Influenced by groups like the Four Freshmen and the Hi-Los, Owens, who had performed with the Nightingales and Dixie Hummingbirds, made the music more contemporary, developing a prototype R&B sound for the Swan Silvertones.

Perhaps their greatest hit was "Oh Mary Don't You Weep," released in 1959. It's during this song that Claude Jeter adlibs the phrase "I'll be a bridge over deep water..." that inspired Paul Simon to compose "Bridge Over Troubled Water" some years later.

In fact, Simon's first choice to join him on 1973's "Loves Me Like A Rock" wasn't the Hummingbirds, who backed the tune, but the Silvertones, though they never hooked up. However, Jeter did make it on the album that song was on, "There Goes Rhymin’ Simon," credited with the falsetto vocals.

When Vee-Jay closed down in 1965, the group moved on to Detroit's gospel label, HOB Records, where they did one last album before Claude Jeter left to record on his own and focus on his ministry in 1967.

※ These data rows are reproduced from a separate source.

Lemma wrapping_quiet w1 q w : coherent w ->
  match q with
  | QSetup _ _ _ _ _ | QChangePassphrase _ _ _ _ | QRecoveryGenerate _ _ _ _ | QRecover _ _ _ _ _ => True
  | _ => False
  end -> tstep w (fst (handle sha256_hex hmac base64_decode q w1 w)).
Proof.
  intros C Hq. pose proof (tstep_refl w) as Hr. destruct q; try done; cbn [handle].
  - unfold post_setup. request; apply rel_user; try done; intros ctx w' x H;
      apply st_bind_Ok_inv in H as (s1 & h & Hh & H); apply hmacVerifier_Ok in Hh as ->;
      apply st_bind_Ok_inv in H as (s1 & y & Hu & H); apply update_user_quiet in Hu as [Hu1 Hu2];
      apply create_vaultKey_Ok in H as (_ & _ & ->); by apply quiet_tstep.
  - unfold post_change_passphrase. request; apply rel_user; try done; intros ctx w' x H;
      apply st_bind_Ok_inv in H as (s1 & h & Hh & H); apply hmacVerifier_Ok in Hh as ->;
      apply update_user_quiet in H; by apply quiet_tstep.
  - unfold post_recovery_generate. request; apply rel_user; try done; intros ctx w' x H;
      apply st_bind_Ok_inv in H as (s1 & h & Hh & H); apply hmacVerifier_Ok in Hh as ->;
      apply update_user_quiet in H; by apply quiet_tstep.
  - unfold post_recover_reset, handle_reset. request; apply rel_tenant; try done; intros w' x H;
      apply st_bind_Ok_inv in H as (s1 & h & Hh & H); apply hmacVerifier_Ok in Hh as ->;
      apply st_bind_Ok_inv in H as (s1 & h' & Hh & H); apply hmacVerifier_Ok in Hh as ->;
      apply st_bind_Ok_inv in H as (s1 & y & Hu & H); apply update_user_quiet in Hu as [Hu1 Hu2];
      apply modify_Ok in H as ->; by apply quiet_tstep.
Qed.

Lemma attachment_quiet w1 q w :
  match q with QUpload _ _ _ _ _ _ _ | QDeleteAttachment _ _ _ | QMigrate _ _ _ _ _ => True | _ => False end ->
  tstep w (fst (handle sha256_hex hmac base64_decode q w1 w)).
Proof.
  intros Hq. pose proof (tstep_refl w) as Hr. destruct q; try done; cbn [handle].
  - unfold post_attachments. request; apply rel_user; try done. intros ctx w' x H. apply quiet_tstep.
    unfold upload_tx in H. apply st_bind_Ok_inv in H as (s & y & Hg & H). apply get_Ok in Hg as [-> ->].
    apply st_bind_Ok_inv in H as (s & y & Hg & H). apply throw_if_Ok in Hg as [_ ->].
    destruct (find_user _ _ _); [|done]. tx_inv H. by subst.
  - unfold delete_attachment. destruct session; [|done]. destruct (user_tenant _ w1); [|done].
    destruct (find_entry _ _ _); [|done]. destruct (negb _); [done|]. destruct (negb _); [done|].
    rewrite answer_fst. apply rel_user; [done|]. intros ctx w' x H. apply quiet_tstep. tx_inv H. by subst.
  - unfold put_migrate. request; apply rel_user; try done. intros ctx w' x H. apply quiet_tstep.
    apply st_bind_Ok_inv in H as (s & y & Hg & H). apply get_Ok in Hg as [-> ->].
    destruct (find_user _ _ _); [|done]. destruct (bool_decide _); [done|].
    apply st_bind_Ok_inv in H as (s & y & Hg & H). apply throw_if_Ok in Hg as [_ ->].
    unfold applyAttachmentMigration in H. apply st_bind_Ok_inv in H as (s & y1 & Hg & H). apply get_Ok in Hg as [-> ->].
    destruct (vw_attachments w !! attachmentId) as [row|]; [|done].
    destruct (attachment_in _ _ _ _ row && negb (has (at_teamEntryId row))); [|done]. cbn in H. tx_inv H. by subst.
Qed.

Lemma handle_tstep q w1 w : coherent w -> admissible w q ->
  tstep w (fst (handle sha256_hex hmac base64_decode q w1 w)).
Proof.
  intros C Ha. pose proof (tstep_refl w) as Hr. destruct q; try (by apply wrapping_quiet); try (by apply attachment_quiet);
    cbn [handle admissible] in *.
  - unfold post_passwords. request. apply rel_user; [done|]. intros ctx w' x H.
    eapply tstep_createPersonal; [done|by apply Ha|exact H].
  - unfold post_v1_passwords. request. apply rel_tenant; [done|]. intros w' x H.
    eapply tstep_createPersonal; [done|by apply Ha|exact H].
  - unfold post_bulk_import. destruct authed; [|done]. destruct (negb rl); [done|].
    destruct body as [[|e es]|]; [done| |done]. specialize (Ha _ eq_refl).
    destruct (_ || _) eqn:E; [done|]. apply orb_false_iff in E as [_ E]. apply negb_false_iff in E.
    rewrite answer_fst. unfold import_tx. destruct (user_tenant _ w); [|done].
    destruct (import_all _ _ _ _) as [s|] eqn:Ei; [|done]. cbn. destruct (im_aborted s); [done|].
    eapply (tstep_import _ _ _ _ _ E) in Ei; [done| |exact C].
    eapply Forall_impl; [exact Ha|]. intros q Hq. by apply Hq.
  - destruct Ha as [Hk Hn]. unfold put_passwords. request. apply check_update_inv in Heqs as (_ & _ & Hsch & _).
    apply rel_user; [done|]. intros ctx w' x H. by eapply tstep_put.
  - destruct Ha as [Hk Hn]. unfold put_v1_passwords. request. apply check_update_inv in Heqs as (_ & _ & Hsch & _).
    apply rel_tenant; [done|]. intros w' x H. by eapply tstep_put.
  - destruct Ha as [Hk Hn]. unfold post_history_restore. request.
    apply rel_user; [done|]. intros ctx w' x H. by eapply tstep_restore.
  - unfold post_bulk. request. apply rel_user; [done|]. intros ctx w' x H. tx_inv H. subst w'.
    apply tstep_shrink; cbn; [|done|done]. intros i e2. rewrite map_lookup_imap.
    destruct (vw_entries w !! i) as [e|]; [|done]. cbn. intros [= <-]. exists e. split; [done|].
    destruct (_ && _ && _); [|done]. by destruct op.
  - unfold post_bulk_purge, purge_trash. request. apply rel_user; [done|]. intros ctx w' x H. tx_inv H. subst w'.
    apply tstep_delete.
  - unfold post_empty_trash, purge_trash. request. apply rel_user; [done|]. intros ctx w' x H. tx_inv H. subst w'.
    apply tstep_delete.
  - unfold delete_passwords.
    destruct authed as [[v is_]|]; [|done]. destruct (permanent && _); [done|]. destruct (permanent && _); [done|].
    destruct (user_tenant v w1); [|done]. destruct (find_entry _ _ _); [|done]. destruct (negb _); [done|].
    rewrite answer_fst. apply rel_user; [done|]. intros ctx w' x H. destruct permanent.
    + tx_inv H. subst w'. apply tstep_delete.
    + eapply tstep_update; [apply set_deletedAt_cipher|exact H].
  - unfold delete_v1_passwords. request. apply rel_tenant; [done|]. intros w' x H.
    eapply tstep_update; [apply set_deletedAt_cipher|exact H].
  - unfold post_restore. request. apply rel_user; [done|]. intros ctx w' x H.
    eapply tstep_update; [apply set_deletedAt_cipher|exact H].
  - destruct (post_rotate_key _ _ _ _ _ _ _ _ _ _) as [w' r] eqn:E. cbn.
    destruct (decide (r = Ok VOk)) as [->|Hne].
    + apply post_rotate_key_VOk in E as (v & p & s & U & ctx & -> & _ & _ & _ & Hrr).
      eapply tstep_rotation; [exact Hrr|done|congruence].
    + apply post_rotate_key_atomic in E; [|done]. by subst.
  - unfold post_vault_reset. destruct session as [v|]; [|done]. destruct blocked; [done|].
    destruct stepUp; [done|]. destruct body as [c|]; [|done]. destruct (negb _); [done|].
    destruct (resolveUserTenantId v w1) as [[[|y t]|]|]; try done.
    unfold st_bind. destruct (executeVaultReset w1 v (Some (VAULT_RESET_EXECUTED v (y :: t))) now w) as [w' [r|e]] eqn:E.
    + apply executeVaultReset_spec in E as (_ & U & Hres). pose proof (tstep_reset _ _ _ _ Hres) as Ht. destruct invalidated; exact Ht.
    + apply executeVaultReset_atomic in E. by subst.
Qed.

(** The requests between the download at [w0] and the rotation. *)
Inductive edits : vault_world -> Prop :=
| edits_start : edits w0
| edits_step w w1 q : edits w -> earlier w1 w -> admissible w q ->
    edits (fst (handle sha256_hex hmac base64_decode q w1 w)).

Lemma edits_traced w : coherent w0 -> edits w -> coherent w /\ traced w.
Proof.
  intros C0 H. induction H as [|w w1 q _ [C T] He Ha]; [split; [done|apply traced_start]|].
  split; [by apply handle_coherent|]. eapply traced_step; [exact T|]. by apply handle_tstep.
Qed.
End Handlers.
End Trace.

Section LostUpdate.
Context (sha256_hex : jsstr -> jsstr) (hmac : jsstr -> Z -> option jsstr) (base64_decode : jsstr -> jsstr).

After his departure, Louis Johnson led the Swan Silvertones, which continued to make records through the 1970s. He tried to put the group back together again in 1984, but stopped the project after six months; Johnson couldn't find the voices to duplicate the old sound. They joined the oldies circuit, as Jeter occasionally reunited with his colleagues for reunion concerts through the 1990s.

Nobody could go from a smooth tenor to a piercing falsetto like Claude Jeter did. You can hear the phrasing of his leads echoed in the singing of Al Green, Curtis Mayfield, Smokey Robinson and Eddie Kendricks. Jeter's later interplay with the other Swan Silvertone vocalists is reminiscent of Sam and Dave and the Righteous Brothers.

Yet Jeter more or less walked away from the music business, cutting one solo album after his departure and making a few appearances. He had been ordained as a minister by The Church Of Holiness Science, and generally limited his singing to services.

Jeter ministered quietly in Harlem before his passing on January 6, 2009 at the age of 94. His trade may have been music, but his calling was to serve a higher cause.

But the good Reverend Jeter did hang around long enough to see the Swan Silvertones inducted into the Vocal Group Hall of Fame in 2002. Oh, and in 1996, he was elected into the American Gospel Quartet Convention Hall of Fame.

The legacy continues, though. Pittsburgh-based Rev. R. L. Bush & The New Swan Silvertones, consisting of Eddie Houston, Lorenzo Rideout, Ron Womack, and Ricky Mathews, are keeping the tradition of the original Swan Silvertones alive.